Todo esto es lo que se lleva hoy en España, lo que confi­gura a la España que más allá de los muchos juiciosos, los muchos honestos, los muchos inteligentes, los muchos sen­si­tivos que están al otro lado del velador, sobresale por en­cima de los paí­ses ordenados y que saben dónde les aprieta el za­pato. Paí­ses que saben cómo deben compor­tarse en materia de moral, en materia de religión, en materia política, en mate­ria econó­mica, en el respeto a los demás... si bien –hay que decirlo también- todas ellas forman parte parte de un moni­podio, es decir un grupo gansteril al servi­cio de los más pu­dientes y tam­bién de los más depredado­res.

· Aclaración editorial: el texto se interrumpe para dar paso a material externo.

Lemma cumple_parse c : Inv c -> cumple try_parse c (fun _ c' => leida c').
Proof.
  intros [[Ht Hl]|Hi].
  - unfold try_parse.
    eapply cumple_bind; [by apply (cumple_lee _ _ (fun k c' => k = 0 /\ c' = c))|]. intros k c1 [-> ->].
    eapply cumple_bind; [by apply (cumple_lee _ _ (fun _ c' => c' = c))|]. intros io c1 ->. cbn [Z.eqb].
    eapply cumple_bind; [by apply (cumple_cambia _ _ (fun _ c' => tipo c' = EP_NONE /\ request_len c' = get_request_len (buf io)))|].
    intros [] c1 [H1 H2]. destruct (Z.ltb_spec 0 (get_request_len (buf io))).
    + eapply cumple_bind; [by apply (cumple_cambia _ _ (fun _ c' => tipo c' = EP_NONE))|]. intros [] c2 H3.
      destruct (parse_http_message _) as [[r st]|].
      * eapply cumple_bind; [by apply (cumple_cambia _ _ (fun _ c' => tipo c' = EP_NONE /\ mg_conn c' = Some r))|]. intros [] c3 [H4 H5].
        eapply cumple_bind; [by apply (cumple_cambia _ _ (fun _ c' => tipo c' = EP_NONE /\ mg_conn c' = Some r))|]. intros [] c4 [H6 H7].
        apply cumple_cambia. left. cbn. split; [done|right]. by rewrite H7.
      * eapply cumple_bind; [by apply (cumple_cambia _ _ (fun _ c' => tipo c' = EP_NONE /\ request_len c' = -1))|]. intros [] c3 [H4 H5].
        apply cumple_cambia. left. cbn. split; [done|left]. lia.
    + apply cumple_ret. left. split; [done|left]. lia.
  - apply (cumple_eq _ _ _ tt c); [|by right; right]. intros s. apply try_parse_ya. destruct Hi as (_ & Hi & _). lia.
Qed.

Lemma cumple_abrir f c :
  uri_ok c = true -> version_ok c = true -> 0 < request_len c ->
  cumple (open_local_endpoint f false) c (fun _ c' => Inv c').
Proof.
  intros Hu Hv Hl. eapply cumple_bind;
    [by apply (cumple_cambia _ _ (fun _ c' => mg_conn c' = mg_conn c /\ request_len c' = request_len c))|].
  intros [] c1 [H1 H2]. eapply cumple_bind with (Q := fun r c' => r = MG_TRUE /\ c' = c1);
    [by apply (cumple_eq _ _ _ MG_TRUE c1); [intros s; apply call_auth|]|].
  intros r c2 [-> ->]. apply cumple_cambia. right. unfold uri_ok, version_ok in *. cbn. rewrite H1, H2. by split_and!.
Qed.
(* ===== verification/Mundo.v ===== *)
(** * Mundo: the state of the process and its environment

    The singletons of the program ([Loger::logInstancia], [BaseDeDatos::pBaseDeDatos],
    [Localizacion::lugares]), the reply of the connection being served, the console, and
    the two interfaces to what lies outside the repository's own code: the operating
    system ([Entorno]) and the key-value store ([Almacen], RocksDB). *)

From S2P Require Import Prelude Libc JsonValue Mongoose.
Open Scope Z_scope.

(** ** src/constantes.h *)
Module Constantes.
Definition archivoLog := "Logger.txt".
Definition nivelLogger := "Info".
Definition Error := "error".
Definition Warn := "warn".
Definition Info := "info".
Definition Debug := "debug".
Definition fotoDePerfilDefault := "default".
Definition path_BaseDeDatos := "Base de Datos".
Definition keyDefault := "".
Definition puertoDefault := "8080".
Definition keyNombre := "Nombre".
Definition keyId := "Id".
Definition keyFotoDePerfil := "FotoDePerfil".
Definition keyEstadoDeConexion := "EstadoDeConexion".
Definition keyUltimaConexion := "Ultima Conexion".
Definition keyTelefono := "Telefono".
Definition keyLocalizacion := "Localizacion".
Definition keyTokenSesion := "Token".
Definition keyPassword := "Password".
Definition keyRenovarToken := "RenovarToken".
Definition keyIdConversacion := "Id".
Definition keyIdsUsuarios := "IdsUsuarios".
Definition keyMensajes := "Mensajes".
Definition keyCuerpo := "Cuerpo".
Definition keyIdUsuarioEmisor := "IdUsuarioEmisor".
Definition keyFecha := "Fecha".
Definition keyIdUsuarioReceptor := "IdUsuarioReceptor".
Definition SeparadorListaBD : ascii := "#"%char.
Definition urlPrueba := "/prueba".
Definition urlCheckinUsuario := "/usuario/checkIn".
Definition urlBaseUsuario := "/usuario/".
Definition urlBaseConversacion := "/conversacion/".
Definition urlBaseConversacionId := "/conversacion/id/".
Definition urlBaseUsuarioConversaciones := "/usuarioConversacion/".
Definition urlBaseContactos := "/contactos/".
Definition urlBaseListaDifusion := "/difusion/".
Definition keyIdUltimoMensaje := "idUltimoMensaje".
Definition keyIdConversaciones := "idsConversaciones".
Definition keyPayload := "payload".
Definition keySuccess := "success".
Definition keyTelefonoEmisor := "TelefonoEmisor".
Definition keyTelefonoReceptor := "TelefonoReceptor".
Definition keyContantosTelefono := "ContactosTelefono".
Definition keyLatitud := "latitud".
Definition keyLongitud := "longitud".
Definition keyDatoNoEncontrado := "NotFound".
Definition keyIdUsuarioNoEncontrado := "UsarioInvalido".
Definition keyIdConversacionNoEncontrada := "ConversacionInvalida".
End Constantes.

(** ** The operating system *)

(** The time zone database, the readings of the clock in the order they are made, the
    files that can be opened, and the byte order of the machine. *)
Class Entorno : Type := {
  localtime : Z -> Libc.tm;
  reloj : nat -> Z;
  archivo_en : string -> option string;
  big_endian : bool }.

Definition ctime {E : Entorno} (t : Z) : string := Libc.asctime (localtime t).

(** ** The key-value store *)

Inductive Status : Type := sOk | sNotFound | sOtro.
#[export] Instance Status_eq_dec : EqDecision Status.
Proof. solve_decision. Defined.

(** The calls of [rocksdb::DB] the program makes.  [Get] also gives the contents of
    [*value] after the call, which is empty before it. *)
Class Almacen : Type := {
  DB : Type;
  Open : string -> DB -> Status;
  Put : string -> string -> DB -> Status * DB;
  Get : string -> DB -> Status * string;
  Delete : string -> DB -> Status * DB }.

(** What the program relies on while the store works: a map from keys to values. *)
Class AlmacenOk (A : Almacen) : Type := {
  contenido : DB -> gmap string string;
  disponible : DB -> Prop;
  Open_ok : forall path d, disponible d -> Open path d = sOk;
  Put_ok : forall k v d, disponible d -> exists d', Put k v d = (sOk, d') /\ disponible d' /\
    contenido d' = <[k := v]> (contenido d);
  Get_ok : forall k d, disponible d -> Get k d =
    match contenido d !! k with Some v => (sOk, v) | None => (sNotFound, "") end;
  Delete_ok : forall k d, disponible d -> exists d', Delete k d = (sOk, d') /\ disponible d' /\
    contenido d' = delete k (contenido d) }.

(** A store in memory. *)
#[export] Instance memoria : Almacen := {|
  DB := gmap string string;
  Open := fun _ _ => sOk;
  Put := fun k v d => (sOk, <[k := v]> d);
  Get := fun k d => match d !! k with Some v => (sOk, v) | None => (sNotFound, "") end;
  Delete := fun k d => (sOk, delete k d) |}.

#[export] Instance memoria_ok : AlmacenOk memoria.
Proof.
  refine {| contenido := fun d : @DB memoria => d; disponible := fun _ => True |}; cbn; eauto.
Defined.

(** ** The process *)

Record EstadoLoger : Type := mkLoger {
  nivel : string;
  disco : string;        (* the contents of Logger.txt *)
  pendiente : string }.  (* what the stream has not flushed *)

Record Mundo {A : Almacen} : Type := mkMundo {
  base : DB;
  instancia : option bool;        (* pBaseDeDatos, and whether its DB could be opened *)
  pathBaseDeDatos : string;
  logInstancia : option EstadoLoger;
  lecturas : nat;                 (* readings of the clock so far *)
  lugares : Json.Value;
  salida : Mongoose.Salida;
  consola : string }.
Arguments Mundo A : clear implicits.

Section Acceso.
Context {A : Almacen}.

Definition con_base (d : DB) (w : Mundo A) : Mundo A :=
  mkMundo A d (instancia w) (pathBaseDeDatos w) (logInstancia w) (lecturas w) (lugares w) (salida w) (consola w).
Definition con_instancia (i : option bool) (w : Mundo A) : Mundo A :=
  mkMundo A (base w) i (pathBaseDeDatos w) (logInstancia w) (lecturas w) (lugares w) (salida w) (consola w).
Definition con_loger (l : option EstadoLoger) (w : Mundo A) : Mundo A :=
  mkMundo A (base w) (instancia w) (pathBaseDeDatos w) l (lecturas w) (lugares w) (salida w) (consola w).
Definition con_lecturas (n : nat) (w : Mundo A) : Mundo A :=
  mkMundo A (base w) (instancia w) (pathBaseDeDatos w) (logInstancia w) n (lugares w) (salida w) (consola w).
Definition con_lugares (v : Json.Value) (w : Mundo A) : Mundo A :=
  mkMundo A (base w) (instancia w) (pathBaseDeDatos w) (logInstancia w) (lecturas w) v (salida w) (consola w).
Definition con_salida (s : Mongoose.Salida) (w : Mundo A) : Mundo A :=
  mkMundo A (base w) (instancia w) (pathBaseDeDatos w) (logInstancia w) (lecturas w) (lugares w) s (consola w).
Definition con_consola (s : string) (w : Mundo A) : Mundo A :=
  mkMundo A (base w) (instancia w) (pathBaseDeDatos w) (logInstancia w) (lecturas w) (lugares w) (salida w) s.

(** [time(0)] *)
Definition time_ {E : Entorno} : M (Mundo A) Z :=
  let* n := leer lecturas in cambiar (con_lecturas (S n));;; ret (reloj n).

End Acceso.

La diferencia es que esos paí­ses a que me refiero de la Vieja Europa lo hacen todo con or­den y concierto, con una moral reciclada, que es lo que a esta Es­paña amoral le falta.

¿Cuál es la salida a este desorden de cosas? Sólo la pa­cien­cia. Sólo cuando en todo el país se asienten las costum­bres nuevas y habida cuenta que las leyes no crean cos­tum­bre sino que más bien van contra ellas, y calen en cada comu­nidad, re­gión o nación podrán las generaciones futuras respi­rar un poco más de tran­quilidad en un mundo social de formas.